Bob Arum immediately matched Roldan against Hagler who would be making the ninth defense of his world middleweight title. They met at the Riviera Hotel in Las Vegas on March 30, 1984.
Roldan was a big underdog. At the leading sports book on the Las Vegas Strip, Hagler was a 7 ½ – 1 (minus-750) favorite. Bob Verdi of the Chicago Tribune provided the book on Roldan — “finesse is not in his game” — while writing that the Argentine, ranked #1 by the WBA, was a “mandatory annoyance.”
Hagler stopped him in the 10th. Roldan lacked finesse, that was true, but he wasn’t an easy nut to crack. “That guy was very strong,” Hagler told reporters after the fight.

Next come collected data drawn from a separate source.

(* ===== verification/ConfigureTester.v ===== *)
(** * Calling the configure daemon (configure_daemon_tester.py)

    The functions that configure_daemon.py registers with its XML-RPC server,
    under their names, and the script that calls them by hand.  A call with the
    wrong number of arguments is a [TypeError] in the daemon and a [Fault] for
    the caller, as is anything a function raises; each function prints, and
    [None] is what one without a result answers. *)
From stdpp Require Import base gmap sets list strings.
From Stdlib Require Import ZArith QArith Lia Strings.Ascii.
From S2P Require Import Prelude PyList PyStr PyText PyExcept PyFuel NetworkManager ConfigureDaemon Provisioner ProvisionerTheorems ProvisionerLiveness.
Local Open Scope Z_scope.

(** An argument of a remote call. *)
Inductive value : Type := VInt (z : Z) | VStr (s : string) | VNone.

Definition Fault : py_error := PlainException "Fault".

Section tester.
Context {W : Type} `{Machines W} `{Gce W} `{System W}.
Context (directory : location -> string).
Abbreviation F A := (PyF (state (W := W)) event A).

Definition no_result (m : F unit) : F (option string) := m ;;? f_return None.
Definition with_result (m : F string) : F (option string) := let? s := m in f_return (Some s).

(** ** The daemon (main of configure_daemon.py)

    A registered function: what it does on a machine with arguments of its
    signature, [None] on others. *)
Definition function : Type := nat -> location -> list value -> option (F (option string)).

Definition serve_node (run : nat -> location -> Z -> string -> option string -> F string) : function :=
  fun fuel at_ args =>
    match args with
    | [VInt port; VStr file] | [VInt port; VStr file; VNone] => Some (with_result (run fuel at_ port file None))
    | [VInt port; VStr file; VStr d] => Some (with_result (run fuel at_ port file (Some d)))
    | _ => None
    end.

Definition registered : list (string * function) :=
  [("run_test_daemon", fun fuel at_ args =>
      match args with
      | [VStr algorithm; VInt port] =>
          Some (no_result (run_test_daemon world set_world Started directory fuel at_ algorithm port))
      | _ => None
      end);
   ("run_network_manager", fun fuel at_ args =>
      match args with
      | [] => Some (no_result (run_network_manager world set_world Started fuel at_))
      | _ => None
      end);
   ("download_node_config", fun _ at_ args =>
      match args with
      | [] => Some (with_result (download_node_config world set_world Started at_))
      | _ => None
      end);
   ("run_pso_node", serve_node (run_pso_node world set_world Started));
   ("run_paxos_node", serve_node (run_paxos_node world set_world Started));
   ("configure_rethinkdb_master", fun fuel at_ args =>
      match args with
      | [VInt cp; VInt dp; VInt hp; VStr ca] =>
          Some (with_result (configure_rethinkdb_master world set_world Started fuel at_ cp dp hp ca))
      | _ => None
      end);
   ("configure_rethinkdb_follower", fun fuel at_ args =>
      match args with
      | [VInt my_id; VStr m_ip; VInt m_cp; VInt my_cp; VInt my_dp; VInt my_hp] =>
          Some (with_result (configure_rethinkdb_follower world set_world Started fuel at_ my_id m_ip m_cp my_cp my_dp my_hp))
      | _ => None
      end);
   ("stop_rethinkdb", fun _ at_ args =>
      match args with
      | [] => Some (with_result (stop_rethinkdb world set_world Started at_))
      | _ => None
      end)].

(** A call of the daemon on a machine. *)
Definition remote (fuel : nat) (at_ : location) (name : string) (args : list value) : F (option string) :=
  match snd <$> list_find (fun f => f.1 = name) registered with
  | Some (_, f) =>
      match f fuel at_ args with
      | Some call => f_try call (fun _ => f_raise Fault)
      | None => f_raise Fault
      end
  | None => f_raise Fault
  end.

(** ** The script *)

(** [createServer(ip, port)]: the machine behind an address. *)
Context (createServer : string -> location).

Definition configure_local_node (fuel : nat) (cluster : list node) (master_cluster_port : Z) (n : node) : F unit :=
  if id n =? 1 then
    let? my_hp := get_free_random_port fuel in
    remote fuel (createServer (address n)) "configure_rethinkdb_master"
      [VInt master_cluster_port; VInt (port n); VInt my_hp] ;;? f_return tt
  else
    let? first := first_node cluster in
    let? my_cp := get_free_random_port fuel in
    let? my_hp := get_free_random_port fuel in
    remote fuel (createServer (address n)) "configure_rethinkdb_follower"
      [VInt (id n); VStr (address first); VInt master_cluster_port; VInt my_cp; VInt (port n); VInt my_hp] ;;? f_return tt.

Definition configure_gce_node (fuel : nat) (cluster : list node) (n : node) : F unit :=
  if id n =? 1 then
    remote fuel (createServer (address n)) "configure_rethinkdb_master"
      [VInt cluster_port; VInt driver_port; VInt http_port] ;;? f_return tt
  else
    let? first := first_node cluster in
    remote fuel (createServer (address n)) "configure_rethinkdb_follower"
      [VInt (id n); VStr (address first); VInt cluster_port; VInt cluster_port; VInt driver_port; VInt http_port] ;;?
    f_return tt.

Definition configure_rethinkdb (fuel : nat) (cluster : list node) (mode : string) : F (option string) :=
  let? master_cluster_port := get_free_random_port fuel in
  if String.eqb mode "local" then
    f_for cluster (configure_local_node fuel cluster master_cluster_port) ;;? f_return (Some "Configuration done")
  else if String.eqb mode "gce" then
    f_for cluster (configure_gce_node fuel cluster) ;;? f_return (Some "Configuration done")
  else f_return None.

(** The script itself: its other calls are comments. *)
Definition tester_main (fuel : nat) : F (option string) :=
  remote fuel (createServer "localhost") "run_test_daemon" [VStr "rethinkdb"].

(** ** What the script does *)

(** A port costs no event and is never refused. *)
Lemma port_quiet fuel s s' es r : get_free_random_port fuel s = Some (s', es, r) -> es = [] /\ exists p, r = Ret p.
Proof.
  revert s s' es r. induction fuel as [|fuel IH]; intros s s' es r; [done|].
  cbn [get_free_random_port]. unfold f_bind, f_lift, sys, on_machines, py_get.
  destruct (bind_port (world s)) as [w p]. cbn. destruct (bool_decide _).
  - destruct (get_free_random_port fuel _) as [[[s2 e2] r2]|] eqn:E; [|done]. intros [= <- <- <-]. by eapply IH.
  - intros [= <- <- <-]. eauto.
Qed.

(** A part that only raises [Fault], and does nothing before. *)
Definition faults {A} (m : F A) : Prop := forall s s' es r, m s = Some (s', es, r) -> es = [] /\ r = Raise Fault.

Lemma faults_port {A} fuel (k : Z -> F A) : (forall p, faults (k p)) -> faults (f_bind (get_free_random_port fuel) k).
Proof.
  intros Hk s s' es r. unfold f_bind. destruct (get_free_random_port fuel s) as [[[s1 e1] r1]|] eqn:E; [|done].
  destruct (port_quiet _ _ _ _ _ E) as [-> [p ->]]. destruct (k p s1) as [[[s2 e2] r2]|] eqn:E2; [|done].
  intros [= <- <- <-]. by eapply Hk.
Qed.
Lemma faults_bind {A B} (m : F A) (k : A -> F B) : faults m -> faults (f_bind m k).
Proof.
  intros Hm s s' es r. unfold f_bind. destruct (m s) as [[[s1 e1] r1]|] eqn:E; [|done].
  destruct (Hm _ _ _ _ E) as [-> ->]. by intros [= <- <- <-].
Qed.
(** A call without the canonical address. *)
Lemma faults_master fuel at_ cp dp hp : faults (remote fuel at_ "configure_rethinkdb_master" [VInt cp; VInt dp; VInt hp]).
Proof. intros s s' es r. cbn. by intros [= <- <- <-]. Qed.
#[local] Hint Resolve faults_port faults_bind faults_master : core.

(** The script configures nothing: on a cluster that starts with node 1, as the
    provisioner numbers them, the first call lacks an argument and faults, in
    both modes; the call of the script itself lacks the port. *)
Theorem tester_faults fuel mode n cluster s :
  id n = 1 -> mode ∈ CLUSTER_MODES ->
  faults (configure_rethinkdb fuel (n :: cluster) mode) /\ tester_main fuel s = Some (s, [], Raise Fault).
Proof.
  intros Hn Hm. split; [|done]. unfold configure_rethinkdb. apply faults_port. intros p.
  unfold CLUSTER_MODES in Hm. repeat apply elem_of_cons in Hm as [->|Hm]; [| |by apply elem_of_nil in Hm];
    cbn [String.eqb Ascii.eqb Bool.eqb f_for]; unfold configure_local_node, configure_gce_node; rewrite Hn; cbn [Z.eqb Pos.eqb]; auto 6.
Qed.

(** The call that the daemon takes. *)
Lemma remote_master fuel at_ cp dp hp ca s s' es r :
  configure_rethinkdb_master world set_world Started fuel at_ cp dp hp ca s = Some (s', es, Ret r) ->
  remote fuel at_ "configure_rethinkdb_master" [VInt cp; VInt dp; VInt hp; VStr ca] s = Some (s', es, Ret (Some r)).
Proof.
  intros E.
  change (f_try (with_result (configure_rethinkdb_master world set_world Started fuel at_ cp dp hp ca))
    (fun _ => f_raise Fault) s = Some (s', es, Ret (Some r))).
  unfold f_try, with_result. rewrite (f_bind_ret _ _ _ _ _ _ E). cbn. by rewrite app_nil_r.
Qed.
End tester.

(** ** A run *)
#[local] Existing Instances Demo.machines Demo.gce Demo.system.
Definition node1 : node :=
  {| id := 1; address := "127.0.0.1"; port := 40000; rpcPort := 40001; node_interface := "lo"; vmID := None;
     internalIP := "127.0.0.1" |}.
Lemma tester_faults_witness :
  faults (configure_rethinkdb (fun _ => "/opt") (fun _ => Here) 5 [node1] "local") /\
  tester_main (fun _ => "/opt") (fun _ => Here) 5 Demo.start = Some (Demo.start, [], Raise Fault).
Proof. apply (tester_faults (fun _ => "/opt") (fun _ => Here) 5 "local" node1 []); [reflexivity|set_solver]. Defined.
Example tester_run :
  (fun x => (effects x, result x)) <$> configure_rethinkdb (fun _ => "/opt") (fun _ => Here) 5 [node1] "local" Demo.start
  = Some ([], Raise Fault).
Proof. vm_compute. reflexivity. Qed.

Roldan returned to Argentina and ran off a 13-fight winning streak to earn another ticket to Las Vegas. On April 4, 1986, on the undercard of the Hagler-Leonard megafight, he thrust himself back into the middleweight picture with a TKO over favored James Kinchen who Roldan clubbed into submission in the ninth round.
The carrot was a match with Thomas Hearns. They met on Oct. 29, 1987 at the Las Vegas Hilton in a makeshift outdoor arena behind the property’s SuperBook. Roldan was down twice in the first round and again in the second and was counted out in the fourth, but that doesn’t begin to tell the story. The “Hitman” was two punches away from being knocked out himself noted Las Vegas Review-Journal reporter John L. Smith who likened the donnybrook to a poor man’s version of Hagler-Hearns.
Michael Nunn appeared on the undercard and looked sensational while advancing his record to 27-0 with a fourth-round stoppage of Darnell Knox. Roldan was of a mind to retire after losing to Hearns, but he couldn’t pass up the big payday when offered a chance to fight Nunn for Nunn’s IBF middleweight title belt. Nunn stopped him in the eighth round and Roldan called it quits.
Juan Domingo Roldan was the son of dairy farm workers. According to the aforementioned Morilla, Roldan used some of his ring earnings to purchase the very farm on which his family had worked and became a successful rancher and businessman. Unfortunately, he also let his weight balloon to an unhealthy level which made him more vulnerable when he caught the virus.
We at The Sweet Science send our condolences to his family and loved ones. May he rest in peace.